People have become used to having a world of information at their fingertips. ‘Just Google it’ is a personal mantra for many of us once we start doing anything in front of a computer screen – whether its checking the latest news, looking up movie times, comparing prices, finding a holiday destination, or getting details on a new product. But that doesn’t necessarily happen in the workplace where internal information assets can be massive and hugely complex – and not at all easy to access.
New research commissioned by Smartlogic and conducted by MindMetre Research demonstrates clearly that, in far too many cases, organisations are simply not meeting the ‘enterprise search’ expectations of their own managers and directors. Enterprise search is defined as the process for finding the information you need from within your company, quickly and accurately.
The survey of more than 2,000 managers and directors in the UK, US, France and Germany found that 52% cannot find the information they seek within what most define as an acceptable amount of time, using their own internal search facility. A ‘good search experience’ was described by nearly two-thirds of those surveyed (65%) as taking less than two minutes. Unfortunately only 48% of respondents reported being able to achieve that result in their own organisation – a glaring 17% gap between their expectation and their enterprise search reality.

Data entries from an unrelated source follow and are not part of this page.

(** X16: in every state the server can reach, a rename request that passes
    the checks stores the trimmed name and the requester's current name as
    creator name, and changes nothing else in the registries.  When the
    requester's name does not convert to a string the log line of 330 then
    throws and nothing is sent.  Otherwise every registered member with an
    open socket is sent [room-renamed]; every registered connection with an
    open socket is then sent the room list; the requester is sent the
    confirmation, a second [room-renamed] that carries the room list,
    last. *)
Theorem room_renamed_effects d acts c client k room claimed n :
  let s := run (init_state d) acts in
  conns s !! c = Some client → rooms s !! k = Some room →
  not_creator room claimed client = false →
  empty_name (VStr n) = Some false →
  let s' := renameRoom c (VStr k) claimed (VStr n) s in
  let renamed rs :=
    EvRoomRenamed k (Room.name room) (VStr (trim n)) (Room.creatorId room)
      (Client.name client) rs in
  rooms s' =
    <[k := Room.with_names (VStr (trim n)) (Client.name client) room]> (rooms s)
  ∧ conns s' = conns s ∧ clients s' = clients s
  ∧ (printable (Client.name client) = false → emitted s s' = [])
  ∧ (printable (Client.name client) = true →
     ∀ h cl, conns s !! h = Some cl →
      let registered_open :=
        bool_decide (clients s !! Client.id cl = Some h) && Client.is_open cl in
      received h (emitted s s') =
        (if bool_decide (Client.id cl ∈ Room.users room) && registered_open
         then [renamed None] else [])
        ++ (if registered_open
            then [EvRoomList (room_entry <$> rooms_values s')] else [])
        ++ (if bool_decide (h = c)
            then [renamed (Some (renamed_entry <$> rooms_values s'))] else [])).
Proof.
  intros s Hc Hr Hnc Hn s' renamed.
  pose proof (run_registry_ok d acts) as HK. fold s in HK.
  pose proof (run_rooms_keyed d acts k room Hr) as Hid.
  pose proof (run_room_names_printable d acts k room Hr) as Hname.
  assert (Hlog : displayServerMessage
                   [Room.name room; VStr (trim n); VStr (Room.id room);
                    Client.name client]
                 = printable (Client.name client)).
  { unfold displayServerMessage. simpl. rewrite Hname. by rewrite andb_true_r. }
  set (room' := Room.with_names (VStr (trim n)) (Client.name client) room).
  set (s1 := with_rooms (<[k := room']> (rooms s)) s).
  assert (Halter : alter (Room.with_names (VStr (trim n)) (Client.name client)) k
                     (rooms s) = <[k := room']> (rooms s)).
  { apply map_eq. intros k'. rewrite lookup_alter, lookup_insert.
    case_decide; subst; by rewrite ?Hr. }
  destruct (printable (Client.name client)) eqn:Hp.
  2: { assert (Hs' : s' = s1).
       { unfold s', renameRoom, rooms_get. rewrite Hc, Hr, Hnc, Hn. cbv zeta.
         rewrite Hlog. simpl. by rewrite Halter. }
       rewrite Hs'. split; [done|]. split; [done|]. split; [done|].
       split; [|done]. intros _. unfold emitted. simpl. apply drop_all. }
  assert (Hs' : s' =
    emit (flat_map (deliver (renamed None) None s) (elements (Room.users room))
          ++ flat_map (deliver_all (EvRoomList (room_entry <$> rooms_values s1)) s1)
               (map_to_list (clients s))
          ++ [(c, renamed (Some (renamed_entry <$> rooms_values s1)))]) s1).
  { unfold s', renameRoom, rooms_get. rewrite Hc, Hr, Hnc, Hn. cbv zeta.
    rewrite Hlog.
    rewrite Hid. rewrite broadcastToRoom_emit.
    unfold broadcastRoomList, broadcastAll. simpl.
    rewrite lookup_alter_eq, Hr. simpl. rewrite Halter. fold s1.
    rewrite <- !app_assoc. reflexivity. }
  assert (Hrv : rooms_values s' = rooms_values s1) by by rewrite Hs'.
  assert (Hem : emitted s s' =
    flat_map (deliver (renamed None) None s) (elements (Room.users room))
    ++ flat_map (deliver_all (EvRoomList (room_entry <$> rooms_values s1)) s1)
         (map_to_list (clients s1))
    ++ [(c, renamed (Some (renamed_entry <$> rooms_values s1)))]).
  { rewrite Hs'. unfold emitted. simpl. by rewrite drop_app_length. }
  rewrite Hem, Hrv. rewrite Hs'. split; [done|]. split; [done|]. split; [done|].
  split; [done|]. intros _ h cl Hh registered_open.
  rewrite !received_app, received_one.
  rewrite (received_members _ s _ h cl HK Hh).
  rewrite (received_entries_of_map _ s1 h cl HK Hh).
  by rewrite (bool_decide_ext (c = h) (h = c)) by naive_solver.
Qed.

The figures demonstrate that, even with the arguably weak ‘within-two-minutes’ timeframe as a benchmark for a ‘good search experience’, an alarming proportion of enterprises – more than half – are failing to meet even this basic standard with their own internal search platforms. What’s more, over a quarter cannot even meet the lowest benchmark offered in the study – completing a search within four minutes – which nearly 90% indicate is an unacceptable timeframe for finding a result.
This failure of enterprise search platforms to meet expectations in too many organisations is largely the result of information management evolving in silos and the fundamental lack of a unifying technology that surmounts this problem. Much of the information held by enterprises (such as product sheets, business pitches, white papers, research, briefings, reports, emails, memorandums, letters, blogs, client files, articles, and other key documents) is typically saved in a range of formats, stored on various sites by different departments, and tagged by countless people who each have their own methodologies, individual priorities and opinions.
Overcoming these issues and improving ‘findability’ to enable information recovery is crucial for nearly any organisation that relies heavily on accessing information assets to serve its marketplace or community, generate income, create internal efficiencies, and enable the smooth running of day-to-day operations.
Most organisations have powerful content management platforms and search mechanisms for leveraging information assets – including Microsoft SharePoint, FAST and Google Search Appliance – but releasing the full potential of these systems requires additional solutions. Taking a ‘semantic’ approach to enterprise search can be central to enabling ‘findability’ for organisations hoping to harness the full power of their information management systems.
Any enterprise search solution that really works for a business needs to have the capability to work out the context of any document or communication to unlock its full meaning, so that a search does not get clogged by unrelated pieces of information that simply share some of the same terms. That means creating a ‘semantic model’ of the relevant business vocabulary – called an ontology – which brings together all the key terms that an enterprise would use in its business and forms a basis for information classification so that documentation can be placed in context when it is being searched. This enables an enterprise search platform to bring up only directly relevant documents, experts, references, and other related materials.
The ‘semantic model’ can then be used to drive an automatic metadata classification process, a fundamental step in the information recovery process. This helps eliminate the human biases, inconsistencies and errors that crop up within most organisations because documents have been tagged manually – if they have been given electronic labels at all. And if an organisation has failed to tag its archive of documents, the manpower costs back-tagging all its business information manually would be huge – to the point of being impractical in most cases.
Instead, an organisation that aims to make all its information recoverable through its enterprise search facility needs to be able to apply metadata consistently, repeatedly, economically, according to its standards and in a way that can be demonstrated to be trustworthy and accurate – as well as affordable. An automated system is arguably the best solution. Semantic software can be put in place to scan documents and accurately tag them with the correct metadata, so that they can be placed in context and terms can be cross-referenced to ensure that all relevant information comes up in a search.
Making internal search work is essential for any organisation, as failure to be able to effectively locate and utilise information assets will continue to be an important issue. Getting more out of all information resources to hand will be critical to all enterprises as they reach out to their markets in the face of a tough economic climate.